Tra gli ospiti attesi ci saranno Eric Andersen, Massimo Bubola, Patrizia Laquidara, Ivan Talarico, Militant A (degli Assalti Frontali) in conversazione con Paolo Fazzini e Francesco Principini, Paolo dal Bon (Presidente della Fondazione Gaber) e Giulio Casale.
Si partirà dunque il 13 marzo alle Gallerie d’Italia – Vicenza, dove si svolgeranno anche gli appuntamenti del 14 e 21 marzo: giovedì 13 alle 18, “L’illogica utopia” di Giorgio Gaber, che comprenderà una performance e un colloquio con Giulio Casale sul teatro-canzone del famoso artista; venerdì 14 alle 18, intervista e performance della funambola Patrizia Laquidara; venerdì 21 alle 11, lezione sulla poesia sperimentale del XX secolo con “Giovanni Fontana: dalla poesia fonetica alla poesia totale“.
Questi, solo per citare alcuni esempi della varietà di appuntamenti in programma nella prima settimana: seguirà il 15 marzo in mattinata l’evento alla Libreria Galla-Libraccio (anche il 23 marzo) e, nel tardo pomeriggio di quello stesso giorno, all’Odeo del Teatro Olimpico. Il 16 marzo Poetry Vicenza sarà accolto a Palazzo Cordellina, sede della Biblioteca Bertoliana (anche il 20 e il 21 marzo). Il 17 l’appuntamento sarà presso la H-Farm International School. Ci si trasferirà poi nei comuni della provincia: il 22 marzo ad Arzignano e a Colceresa, il 23, dopo la mattinata in Libreria Galla-Libraccio a Vicenza, si raggiungerà Arzignano per i due eventi finali del pomeriggio e della serata.
Il programma completo di tutti gli appuntamenti è presente sul sito del Comune.

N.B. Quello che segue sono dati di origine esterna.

(* ===== verification/Events.v ===== *)
(** * The event system ([events/mod.rs], [events/event_runner.rs], [events/event.rs])

    Every core runs the futures given to it: [EVENT_RUNNERS] maps the core to
    its runner, which has one queue of events per priority, a queue of events
    that were woken, the set of the events still to be finished, the event that
    is being polled and a clock that counts polls.

    Events are shared ([Arc<Event>]), and so is the rewake queue of a runner,
    which every event of the runner holds: both live in stores of the state and
    are passed around as handles.  The futures are a parameter: polling one
    yields its next state, whether it is ready, and the calls it made into this
    module (wakers it woke, events it scheduled).  Each operation runs to its
    end without being interleaved with another core's; the spin locks that
    protect the queues are in [KernelLocks.v]. *)

From S2P Require Import Prelude.

Definition NUM_EVENT_PRIORITIES : nat := 4.
Definition PRIORITY_INC_DELAY : Z := 5.

(** [struct Event]; an [EventId] is its number. *)
Record Event (Fut : Type) := mkEvent {
  eid : Z;
  pid : Z;
  future : Fut;
  rewake_queue : nat;
  priority : nat;
  scheduled_clock : Z
}.
Arguments mkEvent {Fut}.
Arguments eid {Fut}.
Arguments pid {Fut}.
Arguments future {Fut}.
Arguments rewake_queue {Fut}.
Arguments priority {Fut}.
Arguments scheduled_clock {Fut}.

Definition set_future {Fut} (e : Event Fut) (f : Fut) : Event Fut :=
  mkEvent (eid e) (pid e) f (rewake_queue e) (priority e) (scheduled_clock e).
Definition set_schedule {Fut} (e : Event Fut) (p : nat) (c : Z) : Event Fut :=
  mkEvent (eid e) (pid e) (future e) (rewake_queue e) p c.

(** [struct EventRunner]. *)
Record EventRunner := mkRunner {
  event_queues : list (list nat);
  runner_rewake_queue : nat;
  pending_events : gset Z;
  current_event : option nat;
  clock : Z
}.

Definition set_queues (r : EventRunner) (qs : list (list nat)) : EventRunner :=
  mkRunner qs (runner_rewake_queue r) (pending_events r) (current_event r) (clock r).
Definition set_pending (r : EventRunner) (p : gset Z) : EventRunner :=
  mkRunner (event_queues r) (runner_rewake_queue r) p (current_event r) (clock r).
Definition set_current (r : EventRunner) (c : option nat) : EventRunner :=
  mkRunner (event_queues r) (runner_rewake_queue r) (pending_events r) c (clock r).
Definition set_clock (r : EventRunner) (c : Z) : EventRunner :=
  mkRunner (event_queues r) (runner_rewake_queue r) (pending_events r) (current_event r) c.
Lemma pop_first_eq n k s c r :
  EVENT_RUNNERS s !! c = Some r -> length (event_queues r) = (k + n)%nat ->
  (forall j, (j < k)%nat -> event_queues r !! j = Some []) ->
  (exists a r', first_queued r a r' /\
     for_each (seq k n) (pop_queue c) s = (Ok (Some a), with_runner s c r')) \/
  (queued r = [] /\ for_each (seq k n) (pop_queue c) s = (Ok None, s)).
Proof.
  intros Hr. revert k. induction n as [|n IH]; intros k Hlen Hk; cbn.
  - right. split; [|done]. unfold queued. apply concat_nil_Forall, Forall_lookup.
    intros i q Hq. assert (i < k)%nat by (apply lookup_lt_Some in Hq; lia).
    rewrite Hk in Hq by done. congruence.
  - destruct (lookup_lt_is_Some_2 (event_queues r) k) as [q Hq]; [lia|].
    unfold bind. rewrite (pop_queue_eq s c r k q) by done. destruct q as [|a q]; cbn.
    + rewrite set_queues_id, with_runner_id by done. apply IH; [lia|].
      intros j Hj. destruct (decide (j = k)) as [->|]; [done|]. apply Hk. lia.
    + left. exists a. eexists. split; [|done]. exists k, q. split_and!; eauto.
Qed.

(** The outcome of [next_event]: making it the current event restores the
    invariant; there is none only if nothing is queued. *)
Definition taken c s s' (oa : option nat) : Prop :=
  exists s1 r1 r', sys_ok s1 /\ reordered c s s1 /\ EVENT_RUNNERS s1 !! c = Some r1 /\
    EVENT_RUNNERS s' !! c = Some r' /\ events s' = events s1 /\
    pending_events r' = pending_events r1 /\ clock r' = clock r1 /\
    grows s1 s' /\ sys_ok (with_runner s' c (set_current r' oa)) /\
    (oa = None -> held r1 = []).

Poetry Vicenza 2025: gli appuntamenti dal 20 al 23 marzo
La poesia sperimentale, sviluppatasi dagli anni Cinquanta e Sessanta, ha cercato di rompere con le tradizionali forme di poesia, enfatizzando l’aspetto performativo, visivo e grafico del linguaggio. Recuperando la lezione delle avanguardie storiche, ha quindi abbandonato il libro come unico luogo di manifestazione assumendo nuove forme: poesia sonora, poesia azione, poesia concreta, poesia visiva. Per questo suo approccio innovativo, la poesia sperimentale ha spesso occupato una posizione marginale, di confine, all’interno del panorama artistico e letterario del Novecento (da qui la scelta del titolo del festival “Forms of Border Poetry”). Tuttavia, la poesia sperimentale ha aperto la strada a una significativa innovazione nel modo in cui il linguaggio e la forma possono interagire ed essere impiegati: ecco perchè la seconda settimana sarà dedicata allo sperimentalismo, alla poesia concreta, visiva e sonora.
Si tratterà di una serie di eventi dedicati alla poesia sperimentale che si svolgeranno nel fine settimana tra il 20 e il 23 marzo 2025 e vedranno alcuni dei protagonisti dei movimenti di Poesia Concreta, Sonora e Visiva tra cui Giovanni Fontana, Julien Blaine, Katalin Ladik, Cia Rinne, Fernando Aguiar, Kinga Toth, e Giovanni Fontana. Il programma è arricchito dalla mostra dedicata all’opera dell’artista e performer Giovanna Sandri (1923-2002), tra le poche artiste italiane a confrontarsi con la Poesia Concreta in un percorso estremamente originale.
Anche in questo caso, appuntamenti, luoghi e orari sono consultabili sul sito del Comune di Vicenza.